Definition remove_current (mb : ProcessMailbox) : vm (Term * ProcessMailbox) :=
  do! val := unwrap (inbox mb !! read_index mb) in
  do! mb := step_over {| inbox := <[read_index mb := non_value]> (inbox mb); read_index := read_index mb |} in
  Ret (val, mb).

(** ** It is a queue

    The mailbox stands for the messages from the read index on; those before it are gone. *)

Definition mailbox_holds (mb : ProcessMailbox) (q : list Term) : Prop :=
  (forall i x, inbox mb !! i = Some x -> (i < read_index mb)%nat -> is_non_value x = true) /\
  drop (read_index mb) (inbox mb) = q /\ Forall (fun x => is_non_value x = false) q /\
  (q = [] -> inbox mb = [] /\ read_index mb = 0%nat).

Lemma step_loop_value fuel l s mri x :
  l !! mri = Some x -> is_non_value x = false -> step_loop (S fuel) l s mri = Ret (Some mri).
Proof. intros Hx Hv. cbn [step_loop]. rewrite Hx. cbn [unwrap vm_bind]. by rewrite Hv. Qed.

Lemma step_loop_skip fuel l s mri x y :
  l !! mri = Some x -> is_non_value x = true -> l !! S mri = Some y -> S mri <> s ->
  step_loop (S fuel) l s mri = step_loop fuel l s (S mri).
Proof.
  intros Hx Hv Hy Hs. cbn [step_loop]. rewrite Hx. cbn [unwrap vm_bind]. rewrite Hv. apply lookup_lt_Some in Hy.
  rewrite (proj2 (Nat.eqb_neq (S mri) (length l))) by lia. by rewrite (proj2 (Nat.eqb_neq (S mri) s)).
Qed.

(** When no value is left, the loop goes around once. *)
Lemma step_loop_round l s : (forall x, x ∈ l -> is_non_value x = true) -> (s < length l)%nat ->
  step_loop (S (length l)) l s s = Ret None.
Proof.
  intros Hl Hs.
  assert (forall n i, (i < s)%nat -> (s - i <= n)%nat -> step_loop n l s i = Ret None) as Hlow.
  { induction n as [|n IH]; intros i Hi Hn; [lia|]. cbn [step_loop].
    destruct (lookup_lt_is_Some_2 l i) as [x Hx]; [lia|]. rewrite Hx. cbn [unwrap vm_bind].
    rewrite (Hl x) by (by eapply list_elem_of_lookup_2). rewrite (proj2 (Nat.eqb_neq (S i) (length l))) by lia.
    destruct (Nat.eqb_spec (S i) s); [done|]. apply IH; lia. }
  assert (forall n i, (s <= i < length l)%nat -> (length l - i + s <= n)%nat -> step_loop n l s i = Ret None) as Hhigh.
  { induction n as [|n IH]; intros i Hi Hn; [lia|]. cbn [step_loop].
    destruct (lookup_lt_is_Some_2 l i) as [x Hx]; [lia|]. rewrite Hx. cbn [unwrap vm_bind].
    rewrite (Hl x) by (by eapply list_elem_of_lookup_2).
    destruct (Nat.eqb_spec (S i) (length l)).
    - destruct (Nat.eqb_spec 0 s); [done|]. apply Hlow; lia.
    - rewrite (proj2 (Nat.eqb_neq (S i) s)) by lia. apply IH; lia. }
  apply Hhigh; lia.
Qed.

◇ ◇ ◇ ◇ ◇

▶ _ACTION ITEM_
Looking at the data above, write out exactly the lines that start at the one containing "Ret (val, mb)." and end at the one containing "drop (read_index mb)"; include both and nothing beyond.

▶ _REPLY TO THE EXERCISE_
  Ret (val, mb).

(** ** It is a queue

    The mailbox stands for the messages from the read index on; those before it are gone. *)

Definition mailbox_holds (mb : ProcessMailbox) (q : list Term) : Prop :=
  (forall i x, inbox mb !! i = Some x -> (i < read_index mb)%nat -> is_non_value x = true) /\
  drop (read_index mb) (inbox mb) = q /\ Forall (fun x => is_non_value x = false) q /\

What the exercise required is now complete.